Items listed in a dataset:
****

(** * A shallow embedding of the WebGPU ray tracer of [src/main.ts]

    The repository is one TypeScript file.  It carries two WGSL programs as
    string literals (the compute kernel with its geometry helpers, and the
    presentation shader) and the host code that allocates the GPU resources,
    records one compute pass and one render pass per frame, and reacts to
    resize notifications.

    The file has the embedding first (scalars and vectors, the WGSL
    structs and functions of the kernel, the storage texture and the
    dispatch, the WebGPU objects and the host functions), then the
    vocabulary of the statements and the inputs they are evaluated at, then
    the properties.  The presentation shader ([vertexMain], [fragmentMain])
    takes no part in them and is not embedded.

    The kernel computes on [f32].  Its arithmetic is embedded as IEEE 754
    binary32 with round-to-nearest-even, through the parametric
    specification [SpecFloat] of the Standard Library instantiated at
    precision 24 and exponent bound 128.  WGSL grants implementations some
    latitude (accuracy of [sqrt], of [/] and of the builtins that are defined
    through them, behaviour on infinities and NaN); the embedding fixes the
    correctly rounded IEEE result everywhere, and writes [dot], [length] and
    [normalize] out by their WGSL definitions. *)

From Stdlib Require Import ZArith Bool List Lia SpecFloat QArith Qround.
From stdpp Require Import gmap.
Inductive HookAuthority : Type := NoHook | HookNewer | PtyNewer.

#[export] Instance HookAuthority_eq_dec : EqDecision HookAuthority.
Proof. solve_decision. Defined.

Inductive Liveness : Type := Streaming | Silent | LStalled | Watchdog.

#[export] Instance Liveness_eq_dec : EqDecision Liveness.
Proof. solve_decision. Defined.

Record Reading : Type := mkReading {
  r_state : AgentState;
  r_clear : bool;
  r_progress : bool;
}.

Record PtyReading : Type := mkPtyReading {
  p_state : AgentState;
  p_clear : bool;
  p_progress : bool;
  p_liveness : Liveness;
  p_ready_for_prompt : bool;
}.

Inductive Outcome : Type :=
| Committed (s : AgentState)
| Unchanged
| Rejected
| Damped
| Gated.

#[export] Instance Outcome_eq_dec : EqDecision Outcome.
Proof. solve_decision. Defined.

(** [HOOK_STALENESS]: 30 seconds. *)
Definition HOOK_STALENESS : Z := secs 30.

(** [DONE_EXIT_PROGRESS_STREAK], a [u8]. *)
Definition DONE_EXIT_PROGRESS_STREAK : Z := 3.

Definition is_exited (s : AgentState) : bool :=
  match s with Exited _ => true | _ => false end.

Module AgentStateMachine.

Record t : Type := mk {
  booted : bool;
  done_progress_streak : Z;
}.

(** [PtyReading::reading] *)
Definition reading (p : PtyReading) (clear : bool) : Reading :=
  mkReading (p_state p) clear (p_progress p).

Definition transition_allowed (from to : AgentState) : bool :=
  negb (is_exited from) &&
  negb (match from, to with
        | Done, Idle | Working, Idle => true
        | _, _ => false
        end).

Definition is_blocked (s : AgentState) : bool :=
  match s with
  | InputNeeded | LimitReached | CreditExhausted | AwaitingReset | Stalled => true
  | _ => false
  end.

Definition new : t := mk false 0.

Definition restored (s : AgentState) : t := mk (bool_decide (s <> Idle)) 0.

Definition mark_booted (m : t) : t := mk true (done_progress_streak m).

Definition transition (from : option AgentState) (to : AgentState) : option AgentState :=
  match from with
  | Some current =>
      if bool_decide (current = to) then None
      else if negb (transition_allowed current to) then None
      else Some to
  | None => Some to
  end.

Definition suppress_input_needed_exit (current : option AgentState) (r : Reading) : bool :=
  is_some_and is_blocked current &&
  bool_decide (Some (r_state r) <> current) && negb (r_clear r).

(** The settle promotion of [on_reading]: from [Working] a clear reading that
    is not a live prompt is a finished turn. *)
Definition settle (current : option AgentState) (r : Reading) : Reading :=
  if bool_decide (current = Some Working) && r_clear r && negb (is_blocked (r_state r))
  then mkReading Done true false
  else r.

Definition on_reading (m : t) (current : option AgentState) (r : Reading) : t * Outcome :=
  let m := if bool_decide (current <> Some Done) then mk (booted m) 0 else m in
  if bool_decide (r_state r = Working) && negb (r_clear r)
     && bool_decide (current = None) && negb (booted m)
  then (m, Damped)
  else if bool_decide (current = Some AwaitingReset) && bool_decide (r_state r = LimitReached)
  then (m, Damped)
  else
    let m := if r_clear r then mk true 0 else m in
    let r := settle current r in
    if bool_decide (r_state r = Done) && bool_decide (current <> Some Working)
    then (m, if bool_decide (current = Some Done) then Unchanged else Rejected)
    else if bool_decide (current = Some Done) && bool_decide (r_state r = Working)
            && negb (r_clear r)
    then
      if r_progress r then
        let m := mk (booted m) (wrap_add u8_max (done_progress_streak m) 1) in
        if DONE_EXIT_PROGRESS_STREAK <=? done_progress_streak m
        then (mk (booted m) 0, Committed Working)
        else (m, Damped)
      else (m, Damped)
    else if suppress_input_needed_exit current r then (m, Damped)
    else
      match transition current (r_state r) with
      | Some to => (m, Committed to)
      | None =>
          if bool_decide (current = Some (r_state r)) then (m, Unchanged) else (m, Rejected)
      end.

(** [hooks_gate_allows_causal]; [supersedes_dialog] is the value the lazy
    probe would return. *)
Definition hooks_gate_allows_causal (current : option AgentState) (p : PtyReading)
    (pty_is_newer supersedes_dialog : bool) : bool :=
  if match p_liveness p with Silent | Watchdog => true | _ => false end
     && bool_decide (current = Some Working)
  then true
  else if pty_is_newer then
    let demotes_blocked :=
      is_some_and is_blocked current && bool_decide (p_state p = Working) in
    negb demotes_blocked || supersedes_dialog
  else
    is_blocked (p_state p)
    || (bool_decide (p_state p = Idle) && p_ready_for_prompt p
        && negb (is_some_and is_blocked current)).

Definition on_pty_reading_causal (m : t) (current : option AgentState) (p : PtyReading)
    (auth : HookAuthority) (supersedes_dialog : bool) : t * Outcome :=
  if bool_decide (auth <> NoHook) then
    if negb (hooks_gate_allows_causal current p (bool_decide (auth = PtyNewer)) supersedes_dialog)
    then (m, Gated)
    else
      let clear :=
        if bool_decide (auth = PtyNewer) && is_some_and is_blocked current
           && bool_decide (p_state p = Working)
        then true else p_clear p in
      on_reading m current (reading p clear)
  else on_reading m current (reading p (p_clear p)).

****

_INSTRUCTIONS TO FOLLOW_. Every word of the data above should be given again, exactly as it stands.

_REPLY TO THE TASK_.
(** * A shallow embedding of the WebGPU ray tracer of [src/main.ts]

    The repository is one TypeScript file.  It carries two WGSL programs as
    string literals (the compute kernel with its geometry helpers, and the
    presentation shader) and the host code that allocates the GPU resources,
    records one compute pass and one render pass per frame, and reacts to
    resize notifications.

    The file has the embedding first (scalars and vectors, the WGSL
    structs and functions of the kernel, the storage texture and the
    dispatch, the WebGPU objects and the host functions), then the
    vocabulary of the statements and the inputs they are evaluated at, then
    the properties.  The presentation shader ([vertexMain], [fragmentMain])
    takes no part in them and is not embedded.

    The kernel computes on [f32].  Its arithmetic is embedded as IEEE 754
    binary32 with round-to-nearest-even, through the parametric
    specification [SpecFloat] of the Standard Library instantiated at
    precision 24 and exponent bound 128.  WGSL grants implementations some
    latitude (accuracy of [sqrt], of [/] and of the builtins that are defined
    through them, behaviour on infinities and NaN); the embedding fixes the
    correctly rounded IEEE result everywhere, and writes [dot], [length] and
    [normalize] out by their WGSL definitions. *)

From Stdlib Require Import ZArith Bool List Lia SpecFloat QArith Qround.
From stdpp Require Import gmap.
Inductive HookAuthority : Type := NoHook | HookNewer | PtyNewer.

#[export] Instance HookAuthority_eq_dec : EqDecision HookAuthority.
Proof. solve_decision. Defined.

Inductive Liveness : Type := Streaming | Silent | LStalled | Watchdog.

#[export] Instance Liveness_eq_dec : EqDecision Liveness.
Proof. solve_decision. Defined.

Record Reading : Type := mkReading {
  r_state : AgentState;
  r_clear : bool;
  r_progress : bool;
}.

Record PtyReading : Type := mkPtyReading {
  p_state : AgentState;
  p_clear : bool;
  p_progress : bool;
  p_liveness : Liveness;
  p_ready_for_prompt : bool;
}.

Inductive Outcome : Type :=
| Committed (s : AgentState)
| Unchanged
| Rejected
| Damped
| Gated.

#[export] Instance Outcome_eq_dec : EqDecision Outcome.
Proof. solve_decision. Defined.

(** [HOOK_STALENESS]: 30 seconds. *)
Definition HOOK_STALENESS : Z := secs 30.

(** [DONE_EXIT_PROGRESS_STREAK], a [u8]. *)
Definition DONE_EXIT_PROGRESS_STREAK : Z := 3.

Definition is_exited (s : AgentState) : bool :=
  match s with Exited _ => true | _ => false end.

Module AgentStateMachine.

Record t : Type := mk {
  booted : bool;
  done_progress_streak : Z;
}.

(** [PtyReading::reading] *)
Definition reading (p : PtyReading) (clear : bool) : Reading :=
  mkReading (p_state p) clear (p_progress p).

Definition transition_allowed (from to : AgentState) : bool :=
  negb (is_exited from) &&
  negb (match from, to with
        | Done, Idle | Working, Idle => true
        | _, _ => false
        end).

Definition is_blocked (s : AgentState) : bool :=
  match s with
  | InputNeeded | LimitReached | CreditExhausted | AwaitingReset | Stalled => true
  | _ => false
  end.

Definition new : t := mk false 0.

Definition restored (s : AgentState) : t := mk (bool_decide (s <> Idle)) 0.

Definition mark_booted (m : t) : t := mk true (done_progress_streak m).

Definition transition (from : option AgentState) (to : AgentState) : option AgentState :=
  match from with
  | Some current =>
      if bool_decide (current = to) then None
      else if negb (transition_allowed current to) then None
      else Some to
  | None => Some to
  end.

Definition suppress_input_needed_exit (current : option AgentState) (r : Reading) : bool :=
  is_some_and is_blocked current &&
  bool_decide (Some (r_state r) <> current) && negb (r_clear r).

(** The settle promotion of [on_reading]: from [Working] a clear reading that
    is not a live prompt is a finished turn. *)
Definition settle (current : option AgentState) (r : Reading) : Reading :=
  if bool_decide (current = Some Working) && r_clear r && negb (is_blocked (r_state r))
  then mkReading Done true false
  else r.

Definition on_reading (m : t) (current : option AgentState) (r : Reading) : t * Outcome :=
  let m := if bool_decide (current <> Some Done) then mk (booted m) 0 else m in
  if bool_decide (r_state r = Working) && negb (r_clear r)
     && bool_decide (current = None) && negb (booted m)
  then (m, Damped)
  else if bool_decide (current = Some AwaitingReset) && bool_decide (r_state r = LimitReached)
  then (m, Damped)
  else
    let m := if r_clear r then mk true 0 else m in
    let r := settle current r in
    if bool_decide (r_state r = Done) && bool_decide (current <> Some Working)
    then (m, if bool_decide (current = Some Done) then Unchanged else Rejected)
    else if bool_decide (current = Some Done) && bool_decide (r_state r = Working)
            && negb (r_clear r)
    then
      if r_progress r then
        let m := mk (booted m) (wrap_add u8_max (done_progress_streak m) 1) in
        if DONE_EXIT_PROGRESS_STREAK <=? done_progress_streak m
        then (mk (booted m) 0, Committed Working)
        else (m, Damped)
      else (m, Damped)
    else if suppress_input_needed_exit current r then (m, Damped)
    else
      match transition current (r_state r) with
      | Some to => (m, Committed to)
      | None =>
          if bool_decide (current = Some (r_state r)) then (m, Unchanged) else (m, Rejected)
      end.

(** [hooks_gate_allows_causal]; [supersedes_dialog] is the value the lazy
    probe would return. *)
Definition hooks_gate_allows_causal (current : option AgentState) (p : PtyReading)
    (pty_is_newer supersedes_dialog : bool) : bool :=
  if match p_liveness p with Silent | Watchdog => true | _ => false end
     && bool_decide (current = Some Working)
  then true
  else if pty_is_newer then
    let demotes_blocked :=
      is_some_and is_blocked current && bool_decide (p_state p = Working) in
    negb demotes_blocked || supersedes_dialog
  else
    is_blocked (p_state p)
    || (bool_decide (p_state p = Idle) && p_ready_for_prompt p
        && negb (is_some_and is_blocked current)).

Definition on_pty_reading_causal (m : t) (current : option AgentState) (p : PtyReading)
    (auth : HookAuthority) (supersedes_dialog : bool) : t * Outcome :=
  if bool_decide (auth <> NoHook) then
    if negb (hooks_gate_allows_causal current p (bool_decide (auth = PtyNewer)) supersedes_dialog)
    then (m, Gated)
    else
      let clear :=
        if bool_decide (auth = PtyNewer) && is_some_and is_blocked current
           && bool_decide (p_state p = Working)
        then true else p_clear p in
      on_reading m current (reading p clear)
  else on_reading m current (reading p (p_clear p)).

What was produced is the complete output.